There are some differences, mind you. For one thing, both the Axis and Russian sides are, shall we say, less than passionate about the fight, and appropriately enough. Russian conscripts buckle easily under pressure, but they’re available in plenty. Across the line, the better-trained SS troops are more effective, but they’re disheartened and not up to their full fighting strength.
There are 18 new divisions included in the base game, plus another two that come with a special pre-order pack, and owners of Steel Division: Normandy ’44 get access to another four from the first game. That’s sure to prove controversial, particularly among players who want to focus on multiplayer. This time though, multiplayer battles aren’t the star of the show.
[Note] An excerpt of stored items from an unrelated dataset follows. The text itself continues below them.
(** A coordination goal survives its trip through the prompt: whatever mode flags and goal the user
    typed, if the goal does not contain the character NEL, then the prompt that is made from them is
    recognised as a coordination request, and the goal read back from it - by cutting the prompt at the
    marker, taking the first line and parsing it as JSON - is the goal that was typed. *)
Theorem coordination_goal_roundtrip arguments invocation :
  parse_coordination_arguments arguments = Some (Ok invocation) → no_next_line (ci_goal invocation) →
  ∃ prompt, format_coordination_request arguments = Some (Ok prompt) ∧
    _coordination_goal prompt = Ok (Some (ci_goal invocation)) ∧ is_coordination_request prompt = Ok true.
Proof.
  intros Hp Hnel. unfold format_coordination_request. rewrite Hp. eexists. split; [reflexivity|].
  set (mode := chars (mode_value (ci_mode invocation))). fold (request_payload mode (ci_goal invocation)).
  assert (_coordination_goal (RUNTIME_REQUEST_PREFIX ++ request_payload mode (ci_goal invocation)) =
          Ok (Some (ci_goal invocation))) as Hg.
  { assert (forallb (λ c, negb (is_line_break c)) (request_payload mode (ci_goal invocation)) = true) as Hline.
    { unfold request_payload. rewrite !forallb_app, !raw_string_line; [done|done|..].
      - by repeat constructor; vm_compute.
      - unfold mode. destruct (ci_mode invocation); by repeat constructor; vm_compute.
      - by repeat constructor; vm_compute. }
    unfold _coordination_goal. rewrite after_last_prefix.
    - rewrite payload_shape at 1. cbn [first_line]. rewrite <-payload_shape, until_break_all by done.
      cbn [mbind result_bind]. rewrite payload_loads.
      assert (∀ a b, dict_get "goal" [("mode"%string, a); ("goal"%string, b)] = Some b) as -> by reflexivity.
      by rewrite chars_string_of.
    - vm_compute. reflexivity.
    - intros i Hi. assert (forallb (λ i, negb (bool_decide (RUNTIME_REQUEST_PREFIX !! i = Some newline)) ||
        (S i =? length RUNTIME_REQUEST_PREFIX)%nat) (seq 0 (length RUNTIME_REQUEST_PREFIX)) = true) as Hall
        by (vm_compute; reflexivity).
      rewrite forallb_forall in Hall. specialize (Hall i). rewrite in_seq in Hall.
      pose proof (lookup_lt_Some _ _ _ Hi) as Hlt. specialize (Hall ltac:(lia)).
      rewrite bool_decide_eq_true_2 in Hall by done. cbn [negb orb] in Hall. by apply Nat.eqb_eq in Hall.
    - intros Hin. rewrite forallb_forall in Hline. specialize (Hline newline).
      rewrite <-list_elem_of_In in Hline. specialize (Hline Hin). vm_compute in Hline. done. }
  split; [exact Hg|]. unfold is_coordination_request. rewrite Hg. reflexivity.
Qed.

Lemma coordination_goal_roundtrip_witness :
  ∃ prompt, format_coordination_request (chars "--deep  Fix the parser") = Some (Ok prompt) ∧
    _coordination_goal prompt = Ok (Some (chars "Fix the parser")) ∧ is_coordination_request prompt = Ok true.
Proof.
  apply (coordination_goal_roundtrip _ {| ci_mode := mode_deep; ci_goal := chars "Fix the parser" |}).
  - vm_compute. reflexivity.
  - by repeat constructor; vm_compute.
Defined.

(** With a NEL in the goal the request is not recognised. *)
Lemma next_line_goal_lost :
  let arguments := chars "fix " ++ [ch 133] ++ chars " it" in
  ∃ prompt, format_coordination_request arguments = Some (Ok prompt) ∧ is_coordination_request prompt = Ok false.
Proof. eexists. split; [vm_compute; reflexivity|]. vm_compute. reflexivity. Qed.
(** ** The tool *)

(** The edit tool fails without a trace and succeeds as announced: when the call raises, the file is as it
    was, unless the abort came after the replacement; when it returns, the file holds the encoding of the
    byte-order mark and the edited content, and the reported size is the size of the file. *)
Theorem edit_tool_outcome nfkc aborted edits file r file' :
  execute_edit nfkc aborted edits file = (r, file') →
  match r with
  | Err e => file' = file ∨ e = Aborted ∧ aborted 2%nat = true
  | Ok d =>
      ∃ raw, file = Some raw ∧ ∃ t, decode_strict raw = Ok t ∧
        let content := (strip_bom (normalize_to_lf t)).2 in
        apply_edits_to_normalized_content nfkc (normalize_to_lf content) edits = Ok (ed_applied d) ∧
        ∃ final, final = (strip_bom (normalize_to_lf t)).1 ++
                         restore_line_endings (ae_new_content (ed_applied d)) (detect_line_ending content) ∧
          file' = Some (Utf8.encode final) ∧ is_text final ∧ ed_total_bytes d = Z.of_nat (length (Utf8.encode final))
  end.
Proof.
  unfold execute_edit. st_eval. destruct (aborted 0%nat); cbn [negb require]; [intros [= <- <-]; by left|].
  destruct file as [raw|]; [|intros [= <- <-]; by left]. unfold read_text.
  destruct (decode_strict raw) as [t|] eqn:Ht; [|intros [= <- <-]; by left].
  destruct (aborted 1%nat); cbn [negb require]; [intros [= <- <-]; by left|].
  destruct (strip_bom (normalize_to_lf t)) as [bom content] eqn:Hb. cbn [fst snd].
  destruct (apply_edits_to_normalized_content nfkc (normalize_to_lf content) edits) as [applied|] eqn:Ha; [|intros [= <- <-]; by left].
  unfold write_text. set (final := bom ++ _). destruct (forallb scalar final) eqn:Hs; [|intros [= <- <-]; by left].
  st_eval. destruct (aborted 2%nat); cbn [negb require]; intros [= <- <-]; [by right|].
  exists raw. split; [done|]. exists t. split; [done|]. rewrite Hb. split; [done|]. exists final. split_and!; try done.
  rewrite forallb_forall in Hs. apply Forall_forall. intros c Hc. by apply Hs, list_elem_of_In.
Qed.

Lemma edit_tool_outcome_witness :
  ∃ raw, Some [97; 10] = Some raw ∧ ∃ t, decode_strict raw = Ok t ∧
    let content := (strip_bom (normalize_to_lf t)).2 in
    apply_edits_to_normalized_content id (normalize_to_lf content) [([97], [98])] =
      Ok {| ae_base_content := [97; 10]; ae_new_content := [98; 10] |} ∧
    ∃ final, final = (strip_bom (normalize_to_lf t)).1 ++ restore_line_endings [98; 10] (detect_line_ending content) ∧
      Some [98; 10] = Some (Utf8.encode final) ∧ is_text final ∧ 2 = Z.of_nat (length (Utf8.encode final)).
Proof.
  refine (edit_tool_outcome id (λ _, false) [([97], [98])] (Some [97; 10])
    (Ok {| ed_total_bytes := 2; ed_applied := {| ae_base_content := [97; 10]; ae_new_content := [98; 10] |} |}) (Some [98; 10]) _).
  vm_compute. reflexivity.
Defined.

(** *** What the tool does not do *)

(** The file is read in text mode, so its CRLF line ends are gone before they
    are looked for: an edit of one line changes the end of every line. *)
Lemma edit_turns_crlf_into_lf :
  snd (execute_edit id (λ _, false) [([97], [98])] (Some [97; 13; 10; 99; 13; 10])) = Some [98; 10; 99; 10].
Proof. vm_compute. reflexivity. Qed.

(** White space that does not occur in the file "matches" at its start. *)
Lemma blank_old_text_inserts :
  apply_edits_to_normalized_content id [120] [([9], [121])] = Ok {| ae_base_content := [120]; ae_new_content := [121; 120] |}.
Proof. vm_compute. reflexivity. Qed.
(* ===== verification/Documents.v ===== *)
(** The documents of the language services (travis/coding_agent/language_services/
    documents.py): positions in the units of a server and offsets in the text, and the
    tracker of document versions over the files of a workspace.

    A path is the list of its components, resolved.  The file system is a map from
    paths to regular files. *)

From S2P Require Import Prelude Utf8 PyText.
From stdpp Require Import gmap.
Open Scope Z_scope.
Local Notation text := Utf8.text.

Definition path : Type := list string.

(** [workspace in path.parents or path == workspace] *)
Fixpoint within (workspace p : path) : bool :=
  match workspace, p with
  | [], _ => true
  | c :: workspace, d :: p => bool_decide (c = d) && within workspace p
  | _ :: _, [] => false
  end.

(** A regular file: its bytes and its permission bits. *)
Record Node : Type := { n_bytes : bytes; n_mode : Z }.
#[export] Instance Node_eq_dec : EqDecision Node.
Proof. solve_decision. Defined.

Notation Files := (gmap path Node).

(** ** Positions *)

(** [src: travis/coding_agent/language_services/types.py:20-23 DocumentPosition] *)
Record DocumentPosition : Type := { p_line : Z; p_character : Z }.

Inductive PositionEncoding : Type := utf_8 | utf_16 | utf_32.

(** [ValueError] with its message. *)
Inductive document_error : Type := ValueError (message : string).

(** [text.split("\n")] *)
Fixpoint split_newlines (t : text) : list text :=
  match t with
  | [] => [[]]
  | c :: rest =>
      if c =? 10 then [] :: split_newlines rest
      else match split_newlines rest with
           | l :: ls => (c :: l) :: ls
           | [] => [[c]]
           end
  end.

(** [value[:-1] if value.endswith("\r") else value] *)
Definition drop_cr (l : text) : text := if bool_decide (last l = Some 13) then removelast l else l.

(** [src: travis/coding_agent/language_services/documents.py:30-35 _line_text] *)
Definition _line_text (t : text) (line : Z) : result document_error text :=
  if line <? 0 then Err (ValueError "document position line is out of range")
  else match split_newlines t !! Z.to_nat line with
       | Some value => Ok (drop_cr value)
       | None => Err (ValueError "document position line is out of range")
       end.

(** [src: travis/coding_agent/language_services/documents.py:38-45 _units] *)
Definition _units (character : Z) (encoding : PositionEncoding) : Z :=
  match encoding with
  | utf_8 => Z.of_nat (length (encode_char character))
  | utf_16 => if character <? 65536 then 1 else 2
  | utf_32 => 1
  end.

(** The loop of [_index_from_units] on what is left of the line. *)
Fixpoint index_loop (rest : text) (index : nat) (consumed offset : Z) (encoding : PositionEncoding)
    : result document_error nat :=
  match rest with
  | [] => if consumed =? offset then Ok index
          else Err (ValueError "document position character is out of range")
  | character :: rest =>
      if consumed =? offset then Ok index
      else
        let next_consumed := consumed + _units character encoding in
        if offset <? next_consumed then Err (ValueError "document position is not on a character boundary")
        else index_loop rest (S index) next_consumed offset encoding
  end.

(** [src: travis/coding_agent/language_services/documents.py:48-61 _index_from_units] *)
Definition _index_from_units (line_text : text) (offset : Z) (encoding : PositionEncoding) : result document_error nat :=
  if offset <? 0 then Err (ValueError "document position character must be a nonnegative integer")
  else index_loop line_text 0 0 offset encoding.

(** [src: travis/coding_agent/language_services/documents.py:64-65 _offset_for_index] *)
Definition _offset_for_index (line_text : text) (index : nat) (encoding : PositionEncoding) : Z :=
  foldr (λ c n, _units c encoding + n) 0 (take index line_text).

(** [src: travis/coding_agent/language_services/documents.py:68-75 position_to_server] *)
Definition position_to_server (t : text) (position : DocumentPosition) (encoding : PositionEncoding)
    : result document_error DocumentPosition :=
  line ← _line_text t (p_line position);
  index ← _index_from_units line (p_character position) utf_16;
  Ok {| p_line := p_line position; p_character := _offset_for_index line index encoding |}.

(** [src: travis/coding_agent/language_services/documents.py:78-85 position_from_server] *)
Definition position_from_server (t : text) (position : DocumentPosition) (encoding : PositionEncoding)
    : result document_error DocumentPosition :=
  line ← _line_text t (p_line position);
  index ← _index_from_units line (p_character position) encoding;
  Ok {| p_line := p_line position; p_character := _offset_for_index line index utf_16 |}.

(** Where [str.splitlines] cuts. *)
Definition is_line_break (c : Z) : bool :=
  in_range 10 13 c || in_range 28 30 c || bool_decide (c ∈ [133; 8232; 8233]).

(** [t.splitlines(keepends=True)] *)
Fixpoint split_lines_keep (t : text) : list text :=
  match t with
  | [] => []
  | c :: rest =>
      if is_line_break c then
        match rest with
        | d :: rest' => if (c =? 13) && (d =? 10) then [c; d] :: split_lines_keep rest' else [c] :: split_lines_keep rest
        | [] => [[c]]
        end
      else match split_lines_keep rest with
           | l :: ls => (c :: l) :: ls
           | [] => [[c]]
           end
  end.

(** [raw_line.rstrip("\r\n")] *)
Fixpoint drop_crlf_rev (t : text) : text :=
  match t with c :: t' => if (c =? 10) || (c =? 13) then drop_crlf_rev t' else t | [] => [] end.
Definition rstrip_crlf (t : text) : text := rev (drop_crlf_rev (rev t)).

(** [src: travis/coding_agent/language_services/documents.py:88-97 text_offset_from_position] *)
Definition text_offset_from_position (t : text) (position : DocumentPosition) : result document_error nat :=
  let lines := split_lines_keep t ++ (if bool_decide (t = [] ∨ last t = Some 10) then [[]] else []) in
  if p_line position <? 0 then Err (ValueError "document position line is out of range")
  else match lines !! Z.to_nat (p_line position) with
       | None => Err (ValueError "document position line is out of range")
       | Some raw_line =>
           index ← _index_from_units (rstrip_crlf raw_line) (p_character position) utf_16;
           Ok (length (concat (take (Z.to_nat (p_line position)) lines)) + index)%nat
       end.

(** ** The tracker *)

(** [src: travis/coding_agent/language_services/documents.py:15-22 DocumentSnapshot];
    the URI is a function of the path. *)
Record DocumentSnapshot : Type := {
  d_path : path;
  d_text : text;
  d_version : Z;
  d_sha256 : string;
  d_saved_hash : option string
}.

(** [src: travis/coding_agent/language_services/documents.py:101-103 DocumentTracker.__init__] *)
Record DocumentTracker : Type := {
  tr_workspace : path;
  tr_documents : gmap path DocumentSnapshot
}.

Section tracker.
(** [hashlib.sha256(raw).hexdigest()]; a given path, made absolute in the workspace
    and resolved. *)
Variable sha256 : bytes → string.
Variable resolve : path → string → path.

Definition put_document (s : DocumentSnapshot) (tr : DocumentTracker) : DocumentTracker :=
  {| tr_workspace := tr_workspace tr; tr_documents := <[d_path s := s]> (tr_documents tr) |}.

(** [src: travis/coding_agent/language_services/documents.py:105-111 DocumentTracker.resolve_path] *)
Definition resolve_path (tr : DocumentTracker) (p : string) : result document_error path :=
  let resolved := resolve (tr_workspace tr) p in
  if within (tr_workspace tr) resolved then Ok resolved
  else Err (ValueError "document path escapes the workspace").

(** [open_or_update] of a resolved path. *)
Definition open_resolved (fs : Files) (resolved : path) : st DocumentTracker document_error DocumentSnapshot :=
  tr ← st_get;
  match fs !! resolved with
  | None => mthrow (ValueError "document path must be an existing regular file")
  | Some node =>
      match decode_strict (n_bytes node) with
      | Err _ => mthrow (ValueError "language-service documents must be UTF-8")
      | Ok t =>
          let digest := sha256 (n_bytes node) in
          let existing := tr_documents tr !! resolved in
          match existing with
          | Some e => if bool_decide (d_sha256 e = digest) then mret e
                      else
                        let s := {| d_path := resolved; d_text := t; d_version := d_version e + 1; d_sha256 := digest;
                                    d_saved_hash := d_saved_hash e |} in
                        _ ← st_modify (put_document s); mret s
          | None =>
              let s := {| d_path := resolved; d_text := t; d_version := 1; d_sha256 := digest; d_saved_hash := None |} in
              _ ← st_modify (put_document s); mret s
          end
      end
  end.

(** [src: travis/coding_agent/language_services/documents.py:113-135 DocumentTracker.open_or_update] *)
Definition open_or_update (fs : Files) (p : string) : st DocumentTracker document_error DocumentSnapshot :=
  tr ← st_get; resolved ← st_lift (resolve_path tr p); open_resolved fs resolved.

(** [src: travis/coding_agent/language_services/documents.py:137-148 DocumentTracker.mark_saved] *)
Definition mark_saved (fs : Files) (p : string) : st DocumentTracker document_error DocumentSnapshot :=
  s ← open_or_update fs p;
  let saved := {| d_path := d_path s; d_text := d_text s; d_version := d_version s; d_sha256 := d_sha256 s;
                  d_saved_hash := Some (d_sha256 s) |} in
  _ ← st_modify (put_document saved); mret saved.

(** [src: travis/coding_agent/language_services/documents.py:150-153 DocumentTracker.close] *)
Definition close (p : string) : st DocumentTracker document_error (option DocumentSnapshot) :=
  tr ← st_get; resolved ← st_lift (resolve_path tr p);
  _ ← st_put {| tr_workspace := tr_workspace tr; tr_documents := delete resolved (tr_documents tr) |};
  mret (tr_documents tr !! resolved).

(** [src: travis/coding_agent/language_services/documents.py:155-160 DocumentTracker.snapshot]:
    [None] for [KeyError]. *)
Definition snapshot (tr : DocumentTracker) (p : string) : result document_error (option DocumentSnapshot) :=
  resolved ← resolve_path tr p; Ok (tr_documents tr !! resolved).

End tracker.

(** A form feed is a line end for [splitlines] and none for the protocol. *)
Example line_breaks :
  split_lines_keep [97; 12; 98; 10; 99] = [[97; 12]; [98; 10]; [99]] ∧
  split_newlines [97; 12; 98; 10; 99] = [[97; 12; 98]; [99]] ∧
  split_lines_keep [97; 13; 10; 98; 13] = [[97; 13; 10]; [98; 13]].
Proof. vm_compute. repeat split. Qed.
The biggest change Steel Division 2 introduces is Army General mode. This is a single-player strategic experience split into four mini-campaigns set near Minsk during Operation Bagration, the Soviet offensive in Belarus that finally shattered the German frontline in the summer of 1944. Players who are used to traditional real-time strategy story campaigns may be surprised to find that Army General mode is, in fact, a fully-featured wargame. There are no pre-planned battles to fight in Army General mode; rather, your movement decisions will determine where battles are fought and which elements fight them.
The four short campaign scenarios cover several days each, with each turn representing half a day. You’ll begin with a quick historical briefing on the situation, complete with newsreel footage, strategic maps, and some somewhat robotic-sounding narration explaining the broader war plan. Then, it’s on to the campaign map – and what a map it is. You play on a transparency taped over a planimetric map from the era, moving little metal Monopoly markers around to represent your component battalions. I’ve mentioned my love of maps before, and Steel Division 2’s Army General map is perhaps my favourite map in any game to date.
While the map looks lovely, I found that unit movement was a bit on the wonky side. Army General mode is massively ambitious, but Eugen’s rocky past year definitely shows in how rough some of the features are here. Newcomers to this kind of wargame will undoubtedly be confused at first at how to set up participants in tactical battles, and there’s nothing in the way of a tutorial that explains how it’s done.
Even once you know, clicking between the encounter setup panel and the main map to select participating units is fiddly and often involves repeatedly clicking back and forth to get it to work. Playing through the campaigns, I also experienced occasional crashes that would undo several turns’ worth of play. In one case, I was unable to select units for a battle at all and couldn’t progress the game until I did.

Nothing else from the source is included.